**AIM OF THE TASK**
Look through the data below for the line with "(g : Dag.Tables)", and transcribe it exactly together with each line after it up to and including the line with "let computed := identifier_hash". Give nothing else.

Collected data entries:
(** Field updates. *)
Definition set_doc (e : CrdtEngine) d := mkEngine d (lamport e) (known_schema_hash e)
  (known_schemas e) (schema_definitions e) (author_did e) (secret_key e) (revoked_dids e)
  (rejection_records e) (dag e) (automerge_docs e).
Definition set_lamport (e : CrdtEngine) l := mkEngine (doc e) l (known_schema_hash e)
  (known_schemas e) (schema_definitions e) (author_did e) (secret_key e) (revoked_dids e)
  (rejection_records e) (dag e) (automerge_docs e).
Definition set_known (e : CrdtEngine) h ks := mkEngine (doc e) (lamport e) h
  ks (schema_definitions e) (author_did e) (secret_key e) (revoked_dids e)
  (rejection_records e) (dag e) (automerge_docs e).
Definition set_definitions (e : CrdtEngine) ds := mkEngine (doc e) (lamport e) (known_schema_hash e)
  (known_schemas e) ds (author_did e) (secret_key e) (revoked_dids e)
  (rejection_records e) (dag e) (automerge_docs e).
Definition set_revoked (e : CrdtEngine) r := mkEngine (doc e) (lamport e) (known_schema_hash e)
  (known_schemas e) (schema_definitions e) (author_did e) (secret_key e) r
  (rejection_records e) (dag e) (automerge_docs e).
Definition set_records (e : CrdtEngine) rs := mkEngine (doc e) (lamport e) (known_schema_hash e)
  (known_schemas e) (schema_definitions e) (author_did e) (secret_key e) (revoked_dids e)
  rs (dag e) (automerge_docs e).
Definition set_store (e : CrdtEngine) g t := mkEngine (doc e) (lamport e) (known_schema_hash e)
  (known_schemas e) (schema_definitions e) (author_did e) (secret_key e) (revoked_dids e)
  (rejection_records e) g t.

(** [new], over the tables of the connection. *)
Definition new (secret_key public_key : bytes) (author_did : Did) (schema_hash : SchemaIdentifierHash)
    (g : Dag.Tables) (docs : gmap string bytes) : CrdtEngine :=
  mkEngine (am_new public_key) 0 schema_hash {[schema_hash]} ∅ author_did secret_key ∅ [] g docs.

Definition add_known_schema (e : CrdtEngine) (hash : SchemaIdentifierHash) : CrdtEngine :=
  set_known e (known_schema_hash e) ({[hash]} ∪ known_schemas e).

Definition register_schema_definition (e : CrdtEngine) (expected_hash : SchemaIdentifierHash)
    (schema : Schema) : CrdtEngine * Res unit :=
  let computed := identifier_hash sha256 schema in
  if decide (computed = expected_hash) then
    (set_definitions e (<[computed := schema]> (schema_definitions e)), Ok tt)
  else (e, Err (SchemaRegistrationFailed "schema definition does not hash to the registered version hash")).

Definition set_current_schema (e : CrdtEngine) (hash : SchemaIdentifierHash) : CrdtEngine :=
  set_known e hash ({[hash]} ∪ known_schemas e).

**THE ANSWER**
    (g : Dag.Tables) (docs : gmap string bytes) : CrdtEngine :=
  mkEngine (am_new public_key) 0 schema_hash {[schema_hash]} ∅ author_did secret_key ∅ [] g docs.

Definition add_known_schema (e : CrdtEngine) (hash : SchemaIdentifierHash) : CrdtEngine :=
  set_known e (known_schema_hash e) ({[hash]} ∪ known_schemas e).

Definition register_schema_definition (e : CrdtEngine) (expected_hash : SchemaIdentifierHash)
    (schema : Schema) : CrdtEngine * Res unit :=
  let computed := identifier_hash sha256 schema in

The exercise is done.